Hooking the World on Drugs

BY AWAKE! CORRESPONDENT IN SPAIN

A NEWBORN baby shrieks in a hospital in Madrid, Spain. A nurse frantically tries to pacify him but to no avail. The baby is suffering the agony of heroin withdrawal. Worse still, he is HIV-positive. His mother was hooked on heroin.

A Los Angeles mother inadvertently drives her car onto a street controlled by a gang of drug dealers. She is greeted by a barrage of bullets, which kill her infant daughter.

Thousands of miles away, in Afghanistan, a peasant cultivates a field of poppies. It has been a good year; production is up 25 percent. Opium poppies pay well, and the peasant’s family is struggling to survive. But these pretty poppies will be converted into heroin, and heroin destroys lives.
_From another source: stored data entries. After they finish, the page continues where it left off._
Lemma handleDeleteImage_spec_witness :
  let x := {| id := js "i1"; file := {| name := js "a.png"; blob := 1 |};
              url := js "blob:1"; prefix := None |} in
  let y := {| id := js "i2"; file := {| name := js "b.png"; blob := 2 |};
              url := js "blob:2"; prefix := None |} in
  let prev : Store := [(js "A", map Some [x; y])] in
  let b := {| uuids := fun n => Number_toString n;
              objectUrls := fun n => Number_toString n; revoked := [] |} in
  exists (s' : Store) (b' : Browser),
    handleDeleteImage (js "A") (id y) prev b = (Ok s', b') /\
    revoked b' = revoked b ++ [url y] /\
    (forall k, k <> js "A" -> map_get s' k = map_get prev k) /\
    map_get s' (js "A") = Some (map Some [x]).
Proof.
  intros x y prev b.
  apply (handleDeleteImage_spec (js "A") prev [x; y] 1 y b);
    try reflexivity.
  apply NoDup_cons; [|apply NoDup_cons; [intros []|apply NoDup_nil]].
  intros [H|[]]. discriminate H.
Defined.

(** X10. Deleting a group, once confirmed, removes its key, revokes the
    URL of each of its items in order and leaves the other groups alone;
    when the confirmation is declined neither the store nor the browser
    changes. *)
Theorem handleDeleteGroup_spec (sku : str) (prev : Store)
    (imgs : list OrganizedImage) (b : Browser) :
  map_get prev sku = Some (map Some imgs) ->
  (exists b',
      handleDeleteGroup true sku prev b = (Ok (map_delete prev sku), b') /\
      revoked b' = revoked b ++ map url imgs) /\
  map_get (map_delete prev sku) sku = None /\
  (forall k, k <> sku -> map_get (map_delete prev sku) k = map_get prev k) /\
  handleDeleteGroup false sku prev b = (Ok prev, b).
Proof.
  intros Hg. split; [|split; [|split]].
  - unfold handleDeleteGroup. rewrite Hg. unfold bind.
    destruct (forEach_revoke_defined imgs b) as (b' & Hrun & Hrev).
    rewrite Hrun. now exists b'.
  - apply map_get_delete_same.
  - intros k Hk. now apply map_get_delete_other.
  - reflexivity.
Qed.

Lemma handleDeleteGroup_spec_witness :
  let x := {| id := js "i1"; file := {| name := js "a.png"; blob := 1 |};
              url := js "blob:1"; prefix := None |} in
  let prev : Store := [(js "A", map Some [x])] in
  let b := {| uuids := fun n => Number_toString n;
              objectUrls := fun n => Number_toString n; revoked := [] |} in
  exists b',
    handleDeleteGroup true (js "A") prev b = (Ok (map_delete prev (js "A")), b')
    /\ revoked b' = revoked b ++ map url [x].
Proof.
  intros x prev b.
  exact (proj1 (handleDeleteGroup_spec (js "A") prev [x] b eq_refl)).
Defined.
A shy teenage girl in Sydney, Australia, goes to a discotheque every Saturday night. She used to find it hard to mix with the crowd, but recently a pill called ecstasy has given her new confidence. The pills she takes were smuggled into Australia from the Netherlands, although local laboratories are also beginning to supply them. Ecstasy makes the music sound better, and she loses her inhibitions. She even feels more attractive.
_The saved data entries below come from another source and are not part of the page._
(** * Retry / backoff policy and the Anthropic adapter of ai-evaluator-extension

    A shallow embedding of
    - [lib/retryWithBackoff.ts]: [isOverloadedError], [extractRetryAfter],
      [retryWithBackoff] and [DEFAULT_RETRY_CONFIG];
    - [lib/getChatCompletion/anthropic/index.ts]: [buildRequestBody],
      [handleApiResponse], [checkRateLimitHeaders], [updateRateLimit] and
      [getChatCompletion];
    - [lib/prompts/promptTemplates.ts] and the prompt builder: the
      single-axis template, [getTemplate], [buildPrompt] and
      [getRankingKeyword];
    - [lib/models/config.ts] and the formatter that uses it: the model
      tables, [formatModelName] and [formatProviderModel].

    Conventions of the embedding.
    - A JavaScript [number] is a [Z]: the counters, caps, delays and status
      codes of this code are integers.  [undefined] and [NaN] are [None].
      A JavaScript number holds every integer up to 2^53 exactly; beyond
      that it rounds, and it overflows to [Infinity], for which the sleep
      between two attempts never returns.  The theorems whose content
      depends on a delay being exact, or on a sleep ending, say so by a
      hypothesis ([safeDelay], [sleepsEnd]).
    - A JavaScript string is a [string] whose characters are the code units
      U+0000 .. U+00FF.
    - A [Promise] that rejects, and a [throw], are the [Throw] outcome.
    - The caps of a configuration are integers, and a status callback, when
      one is supplied, returns: a cap that is [NaN] or [Infinity] and a
      callback that throws are outside the model.  A theorem that holds only
      without a callback says so by a hypothesis.
    - Invocations of the retried function, calls of the status callback and
      sleeps are events of a trace, in program order.  [Logger] lines are
      not part of the model: they never change a value or the control flow. *)

From Stdlib Require Import ZArith Bool List String Ascii DecimalString Lia.
From Stdlib Require Import DecimalPos.
Import ListNotations.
For Manuel, a tough peasant who ekes out a living from his small farm in the Andes, life got a little easier when he began to cultivate coca. Manuel would like to stop harvesting the crop, but he fears that this would enrage the ruthless men who control coca production in his area.

These are just a few of the human faces behind the drug scourge that is wracking our planet.a Whether these people are consumers, producers, or innocent bystanders, drugs are relentlessly taking over their lives.

How Big Is the Drug Problem?

UN Secretary-General Kofi Annan observes: “Drugs are tearing apart our societies, spawning crime, spreading diseases such as AIDS, and killing our youth and our future.” He adds: “Today there are an estimated 190 million drug users around the world. No country is immune. And alone, no country can hope to stem the drug trade within its borders. The globalization of the drug trade requires an international response.”

To make matters worse, in recent years designer drugsb have entered the scene. These synthetic chemicals are designed to give the consumer a high, or a euphoric feeling. Since designer drugs can be manufactured cheaply almost anywhere, police forces are practically powerless to control them. In 1997 the United Nations Commission on Narcotic Drugs warned that in many countries these synthetic drugs have become part of “mainstream consumer culture” and that they must be viewed as a “formidable threat to international society in the next century.”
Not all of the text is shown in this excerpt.